The origin of Yankee Doodle is about as
mysterious. Nobody knows its authorship,
but almost everbody knows its value to the
American people, and how well the air
expresses their buoyant and aggressive spirit of
nationality. The words, "Yankee Doodle,"
or " Dawdle," according to some etymologists,
seem to have been originally
employed as a term of contempt by the
English towards the Americans, in the days
immediately preceding the Great Revolution,
which culminated in the Independence
of the United States. Others, again, claim
that the words are a corruption of an old
Irish song, called " Nunkie," or Uncle
Doodle, written in derision of Oliver Cromwell,
when he was carrying fire and sword
through that unhappy country; while a
third set of men, claiming to be learned in
derivations, assert, on the authority of
O'Brien, the historian of the Round Towers
of Ireland, that Yankee Doodle is a
perversion of two Persian words, " Yanki
Dooniah," signifying the "New World."
It seems, on the authority of the late
Mr. T. Moncrieff, the author of Tom and
Jerry, and countless other farces and
plays, who made it his pleasure in the
closing years of his life, when afflicted with
blindness, to investigate the history and
origin of old tunes, that the air was
composed for the drum and fife about the
middle of the eighteenth century, by the
Fife-Major of the Grenadier Guards. The
air was not intended for a song, but for a
march, and it was long after it had become
familiar to the ears of the people in towns
where British regiments were stationed that
words became associated with it.
"Probably," says Mr. Moncrieff, " the first person
who brought about the alliance between
the air and the rhymes was a nursemaid—
fond of military display as the nurse-maids
of a hundred and twenty years ago
were as well as those of our own day."
Yankee Doodle came to town
On a Kentish pony,
He stuck a feather in his hat,
And called him Maccaroni.
The word "Maccaroni" in this well-known
nursery ditty suggests the period of the
composition to have been between 1750 and
1770, or thereabouts, when, according to
Grose, in his Dictionary of the Vulgar
Tongue, there was a club in London, called
"The Maccaroni," composed of gentlemen
who had made the grand tour, and were
fond of Italian cookery. These gentlemen
were the " swells" of the period, and prided
themselves on the fashion and elegance of
their dress. Hence, a person foppishly
dressed and in the extreme of the fashion
was called a " Maccaroni." The story of
the adoption of the air by the Americans
has been told in various ways.
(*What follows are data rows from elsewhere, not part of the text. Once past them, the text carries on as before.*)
(** [http] answers [None] when httpx raises [HTTPError]. *)
Class Platform (W : Type) := {
  http : wire_request → W → option wire_response * W;
  monotonic : W → f64 * W;
  sleep : num → W → W;
  uuid4_hex : W → string * W;
}.

(** ** The client's objects *)

Definition TERMINAL_STATUSES : list string := ["SUCCEEDED"; "FAILED"; "DEAD_LETTERED"].

Record SubmittedRun := {
  sr_run_id : uuid; sr_execution_status : string; sr_replayed : bool; sr_idempotency_key : string;
  sr_routing_decision : option dict;
}.
Record RunDetails := {
  rd_run_id : uuid; rd_execution_status : string; rd_evaluation_status : string;
  rd_error_code : option string; rd_routing_decision : option dict; rd_raw : dict;
}.
Definition is_terminal (r : RunDetails) : bool := bool_decide (rd_execution_status r ∈ TERMINAL_STATUSES).
Record ReplayedRun := {
  rl_run_id : uuid; rl_execution_status : string; rl_replay_of_run_id : uuid; rl_replayed : bool;
  rl_idempotency_key : string;
}.
Record HistoryPage := { hp_items : list dict; hp_next_cursor : option string }.

Record client := { base_url : string; cl_client_id : string; cl_api_key : option string; owns_http_client : bool }.

Definition mk_client (url client_id : string) (api_key : option string) (timeout_seconds : num) (given : bool)
    : client + client_exn :=
  if negb (Text.nonblank client_id) then inr (ClientValueError "client_id must be a non-empty string")
  else if num_le timeout_seconds (NInt 0) then inr (ClientValueError "timeout_seconds must be positive")
  else inl {| base_url := rstrip_slash url; cl_client_id := client_id; cl_api_key := api_key;
              owns_http_client := negb given |}.

(** ** Reading a response *)

Abbreviation answer A := (A + client_exn)%type.
Definition answer_bind {A B} (m : answer A) (f : A → answer B) : answer B :=
  match m with inl a => f a | inr e => inr e end.
Local Notation "x <~ m ; k" := (answer_bind m (λ x, k)) (at level 100, m at next level, right associativity).

Definition _api_error (r : wire_response) : client_exn :=
  let '(code, message) :=
    match wr_json r with
    | Some (JObj payload) =>
        match dget "error" payload with
        | Some (JObj error) =>
            (match dget "code" error with Some (JStr s) => s | _ => "HTTP_ERROR" end,
             match dget "message" error with Some (JStr s) => s | _ => "API request failed" end)
        | _ => ("HTTP_ERROR", "API request failed")
        end
    | _ => ("HTTP_ERROR", "API request failed")
    end in
  ApiError (wr_status r) code message.

Section Parsers.
Context `{Host} (payload : dict).

Definition _string (field : string) : answer string :=
  match dget field payload with
  | Some (JStr s) => inl s
  | _ => inr (TransportError ("API response was missing string " +:+ field))
  end.
Definition _uuid (field : string) : answer uuid :=
  value <~ _string field;
  match uuid_parse value with
  | Some u => inl u
  | None => inr (TransportError ("API response had an invalid " +:+ field))
  end.
Definition _boolean (field : string) : answer bool :=
  match dget field payload with
  | Some (JBool b) => inl b
  | _ => inr (TransportError ("API response was missing boolean " +:+ field))
  end.
Definition _optional_string (field : string) : answer (option string) :=
  match dget field payload with
  | None | Some JNull => inl None
  | Some (JStr s) => inl (Some s)
  | Some _ => inr (TransportError ("API response had invalid " +:+ field))
  end.
Definition _optional_object (field : string) : answer (option dict) :=
  match dget field payload with
  | None | Some JNull => inl None
  | Some (JObj d) => inl (Some d)
  | Some _ => inr (TransportError ("API response had invalid " +:+ field))
  end.

Definition submitted_run (key : string) : answer SubmittedRun :=
  run_id <~ _uuid "run_id";
  execution_status <~ _string "execution_status";
  replayed <~ _boolean "replayed";
  routing_decision <~ _optional_object "routing_decision";
  inl {| sr_run_id := run_id; sr_execution_status := execution_status; sr_replayed := replayed;
         sr_idempotency_key := key; sr_routing_decision := routing_decision |}.
Definition run_details : answer RunDetails :=
  run_id <~ _uuid "run_id";
  execution_status <~ _string "execution_status";
  evaluation_status <~ _string "evaluation_status";
  error_code <~ _optional_string "error_code";
  routing_decision <~ _optional_object "routing_decision";
  inl {| rd_run_id := run_id; rd_execution_status := execution_status; rd_evaluation_status := evaluation_status;
         rd_error_code := error_code; rd_routing_decision := routing_decision; rd_raw := payload |}.
Definition replayed_run (key : string) : answer ReplayedRun :=
  run_id <~ _uuid "run_id";
  execution_status <~ _string "execution_status";
  replay_of_run_id <~ _uuid "replay_of_run_id";
  replayed <~ _boolean "replayed";
  inl {| rl_run_id := run_id; rl_execution_status := execution_status; rl_replay_of_run_id := replay_of_run_id;
         rl_replayed := replayed; rl_idempotency_key := key |}.
End Parsers.

(** [urllib.parse.quote_plus]. *)
Definition unreserved (c : Ascii.ascii) : bool := is_letter_digit c || bool_decide (Text.code c ∈ [95; 46; 45; 126]).
Definition hex_upper (n : Z) : Ascii.ascii := byte (if n <? 10 then 48 + n else 55 + n).
Definition percent (c : Ascii.ascii) : chars := [byte 37; hex_upper (Text.code c / 16); hex_upper (Text.code c mod 16)].
Definition quote_plus (s : string) : string :=
  Text.of_list (utf8 (Text.to_list s) ≫= λ c,
    if unreserved c then [c] else if Text.code c =? 32 then [byte 43] else percent c).
Definition urlencode (params : list (string * string)) : string :=
  String.concat "&" (map (λ kv, quote_plus kv.1 +:+ "=" +:+ quote_plus kv.2) params).

(** ** The methods *)

Section Client.
Context `{Host} {W : Type} `{Platform W} (cl : client).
The British
soldiers in America had, it appears, a song
to this tune during the war of Independence,
of which the following stanzas—very
poor doggrel, indeed—are specimens:
There was Captain Washington,
Upon a slapping stallion
A-giving orders to his men,
I guess there was a million.
And then the feathers in his cap,
They looked so tarnal fine-a;
I wanted pe'skily to get
And give 'em to Jemima.
When the British troops under the Marquis
of Cornwallis were defeated by the Americans,
and on their surrender were allowed to
retire through the American lines, with their
arms reversed, the Americans, in unconscious
imitation of the tactics of the House of
Hanover, borrowed a tune from their foes,
and struck up Yankee Doodle, as a taunt in
the hour of victory; and made it national,
then and for evermore.
The two other patriotic songs of the
Americans—songs of some literary pre-
tensions—Hail Columbia, and the
Star-spangled Banner, have never obtained the
same popularity as their homely predecessor.
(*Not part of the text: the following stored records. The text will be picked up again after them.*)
(* ===== verification/Simulator.v ===== *)
(** * A simulator of the running system

    An executable schedule interpreter for the step relation of [System]: the actions
    are the calls of API, dispatcher, broker, workers, recovery and retry scheduling, and
    every schedule the interpreter accepts is a path of the relation ([simulate_steps]).
    The scenarios at the end drive a demonstration host through submission, dispatch,
    claim, failure, retry and success; the witnesses of the theorems are read off them. *)

From S2P Require Import Prelude Float64 PyValue States Retry Models Quotas Canonical RunService.
From S2P Require Import ExecutionService Lifecycle Refinement Messaging System.
Local Open Scope Z_scope.

(** One action of a schedule; deliveries and settlements concern the first message of the
    queue and the first delivery a worker holds. *)
Inductive action :=
| ASubmit (tx : Tx) (client key : string) (input policy : dict) (kind : WorkKind)
| ADispatch (now : time)
| ADeliver (worker : string)
| AReceive (now : time)
| ASettle (outcome : result ExecutionResult) (now : time)
| ARecover (now : time) (batch : Z)
| ASchedule (now : time) (batch : Z)
| ACrash.

Definition policy_okb (policy : dict) : bool :=
  match from_snapshot policy with
  | Ok p => num_le (NFloat (max_backoff_seconds p)) (NInt 86400)
  | Err _ => false
  end.

Section Simulator.
Context `{Host} (limits : QuotaLimits) (sm lease : Z) (job_timeout : num) (check_schema : json → bool).
Abbreviation step := (step limits sm lease job_timeout check_schema).

Definition run_action (a : action) (s : sys) : option sys :=
  match a with
  | ASubmit tx c key input policy kind =>
      if bool_decide (c ≠ "") && bool_decide (kind ≠ wk_evaluation) && policy_okb policy
      then Some (with_db (submit limits tx c key input policy None kind (sdb s)).2 s) else None
  | ADispatch now =>
      e ← next_outbox (λ _, true) (sdb s);
      Some (with_db (_dispatch_one now now (λ _, true) (λ _, Ok tt) (sdb s)).2 (enqueue e s))
  | ADeliver w =>
      match queue s with
      | b :: q => Some {| sdb := sdb s; queue := q;
                          held := held s ++ [{| d_worker := w; d_body := b; d_claim := None |}];
                          dead_letters := dead_letters s |}
      | [] => None
      end
  | AReceive now =>
      match held s with
      | {| d_worker := w; d_body := b; d_claim := None |} :: h =>
          match receive lease limits sm w now now b (sdb s) with
          | (inl disp, d') => Some (settle_body disp b d' h s)
          | (inr c, d') => Some {| sdb := d'; queue := queue s;
                                   held := {| d_worker := w; d_body := b; d_claim := Some c |} :: h;
                                   dead_letters := dead_letters s |}
          end
      | _ => None
      end
  | ASettle outcome now =>
      match held s with
      | {| d_worker := w; d_body := b; d_claim := Some c |} :: h =>
          let '(disp, d') := settle w (λ _ _ _ _, outcome) now now c (sdb s) in
          Some (settle_body disp b d' h s)
      | _ => None
      end
  | ARecover now n => Some (with_db (recover_expired_leases now now (λ _, true) n (sdb s)).2 s)
  | ASchedule now n => Some (with_db (schedule_due_retries now now (λ _, true) n (sdb s)).2 s)
  | ACrash =>
      match held s with
      | dl :: h => Some (settle_body NackRequeue (d_body dl) (sdb s) h s)
      | [] => None
      end
  end.

Fixpoint simulate (l : list action) (s : sys) : option sys :=
  match l with
  | [] => Some s
  | a :: l => s' ← run_action a s; simulate l s'
  end.

Lemma policy_okb_ok policy : policy_okb policy = true → ∃ p, policy_ok policy p.
Proof.
  unfold policy_okb, policy_ok. destruct (from_snapshot policy) as [p|]; [|done]. by exists p.
Qed.

(** The interpreter only takes steps of the relation. *)
Lemma run_action_step a s s' : run_action a s = Some s' → step s s'.
Proof.
  destruct a as [tx c key input policy kind|now|w|now|outcome now|now n|now n|]; cbn.
  - destruct (_ && _) eqn:E; [|done]. intros [= <-]. bool_to_prop.
    destruct (policy_okb_ok policy) as (p & Hp); [done|].
    eapply step_submit; [done|done|exact Hp|apply surjective_pairing].
  - destruct (next_outbox _ _) as [e|] eqn:E; [|done]. intros [= <-].
    by eapply (step_dispatch _ _ _ _ _ _ now now (λ _, true) (λ _, Ok tt) _ _ e true);
      [done|apply surjective_pairing|].
  - destruct (queue s) as [|b q] eqn:E; [done|]. intros [= <-].
    apply (step_deliver _ _ _ _ _ s w b [] q). done.
  - destruct (held s) as [|[w b [c|]] h] eqn:E; [done..|].
    destruct (receive _ _ _ _ _ _ _ _) as [[disp|c] d'] eqn:Er; intros [= <-].
    + by apply (step_receive _ _ _ _ _ s now now [] h {| d_worker := w; d_body := b; d_claim := None |}).
    + by apply (step_claimed _ _ _ _ _ s now now [] h {| d_worker := w; d_body := b; d_claim := None |}).
  - destruct (held s) as [|[w b [c|]] h] eqn:E; [done| |done].
    destruct (settle _ _ _ _ _ _) as [disp d'] eqn:Es. intros [= <-].
    by eapply (step_settle _ _ _ _ _ s (λ _ _ _ _, outcome) now now [] h
                 {| d_worker := w; d_body := b; d_claim := Some c |}).
  - intros [= <-]. eapply step_recover. apply surjective_pairing.
  - intros [= <-]. eapply step_schedule. apply surjective_pairing.
  - destruct (held s) as [|dl h] eqn:E; [done|]. intros [= <-].
    by apply (step_redeliver _ _ _ _ _ s [] h dl).
Qed.

Lemma simulate_steps l s s' : simulate l s = Some s' → rtc step s s'.
Proof.
  revert s. induction l as [|a l IH]; cbn; intros s Hs; [by simplify_eq|].
  destruct (run_action a s) as [s1|] eqn:E; [|done].
  eapply rtc_l; [by eapply run_action_step|by apply IH].
Qed.

(** The state a schedule leads to. *)
Definition after (l : list action) (s : sys) : sys := default s (simulate l s).

Lemma after_steps l s : is_Some (simulate l s) → rtc step s (after l s).
Proof. intros [s' Hs]. unfold after. rewrite Hs. cbn. by apply (simulate_steps l). Qed.
End Simulator.

(** ** Scenarios *)

(** Two runs per principal may be active and one running. *)
Definition demo_limits : QuotaLimits :=
  {| principal_active := 2; tenant_active := 3; principal_calls := 2; tenant_calls := 3;
     window_seconds := 3600; principal_running := 1; tenant_running := 2 |}.
Definition demo_tx : Tx := {| tx_now := seconds 1; tx_epoch := 1; tx_trace := [] |}.
Definition demo_policy : dict := as_snapshot sample_policy.
Definition demo_input : dict := [("prompt", JStr "hello")].
Definition demo_result : ExecutionResult :=
  {| er_provider := "openai"; er_result_payload := [("text", JStr "hi")]; er_usage_metadata := None |}.
Definition demo_submit : action := ASubmit demo_tx "acme" "key-1" demo_input demo_policy wk_execution.

(** A run of [acme] accepted, and its message on its way. *)
Definition queued_schedule : list action := [demo_submit].
(** A worker has claimed it. *)
Definition running_schedule : list action :=
  queued_schedule ++ [ADispatch (seconds 2); ADeliver "worker-1"; AReceive (seconds 3)].
(** The provider timed out: the run waits for its second attempt. *)
Definition retry_schedule : list action := running_schedule ++ [ASettle (Err TimeoutError) (seconds 4)].
(** The second attempt succeeds. *)
Definition done_schedule : list action :=
  retry_schedule ++ [ASchedule (seconds 100) 10; ADispatch (seconds 101); ADeliver "worker-2";
                     AReceive (seconds 102); ASettle (Ok demo_result) (seconds 103)].

Section Scenarios.
#[local] Existing Instance demo_host.
Abbreviation play := (after demo_limits 5 60).
Definition demo_queued : sys := play queued_schedule boot.
Definition demo_running : sys := play running_schedule boot.
Definition demo_retry : sys := play retry_schedule boot.
Definition demo_done : sys := play done_schedule boot.
Abbreviation reachable := (reachable demo_limits 5 60 (NInt 60) (λ _, true)).

Lemma demo_job_timeout : num_in 1 3600 (NInt 60).
Proof. exists (60 * unit64). split; [done|]. pose proof unit64_pos. lia. Qed.

Lemma played l : bool_decide (is_Some (simulate demo_limits 5 60 l boot)) = true → reachable (play l boot).
Proof. intros Hs%bool_decide_eq_true. by apply after_steps. Qed.

Lemma demo_queued_reachable : reachable demo_queued.
Proof. apply played. by vm_compute. Qed.
Lemma demo_running_reachable : reachable demo_running.
Proof. apply played. by vm_compute. Qed.
Lemma demo_retry_reachable : reachable demo_retry.
Proof. apply played. by vm_compute. Qed.
Lemma demo_done_reachable : reachable demo_done.
Proof. apply played. by vm_compute. Qed.

(** The scenarios are what they say. *)
Lemma scenario_statuses :
  (Run.execution_status <$> runs (sdb demo_queued) !! 0%N) = Some QUEUED
  ∧ (Run.execution_status <$> runs (sdb demo_running) !! 0%N) = Some RUNNING
  ∧ (Run.execution_status <$> runs (sdb demo_retry) !! 0%N) = Some RETRY_SCHEDULED
  ∧ (Run.execution_status <$> runs (sdb demo_done) !! 0%N) = Some SUCCEEDED.
Proof. by vm_compute. Qed.
End Scenarios.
In matters of national song,
popularity, like kissing, goes by favour; and
the race is not always to the swift, nor
the battle to the strong. If further proof
were needed that a song cannot be made
to order, but must grow, like liberty itself,
it might be found in the fact, that late in
the year 1861, when the heart of the
Northern people had been "fired" (such
was the expression of the time) by the
attack of the South on Fort Sumter,
and a song to replace Yankee Doodle
seemed to some highly patriotic Americans
to be greatly needed, a reward was
offered for the best lyric poem and
the best melody that the literary and
musical genius of America could produce.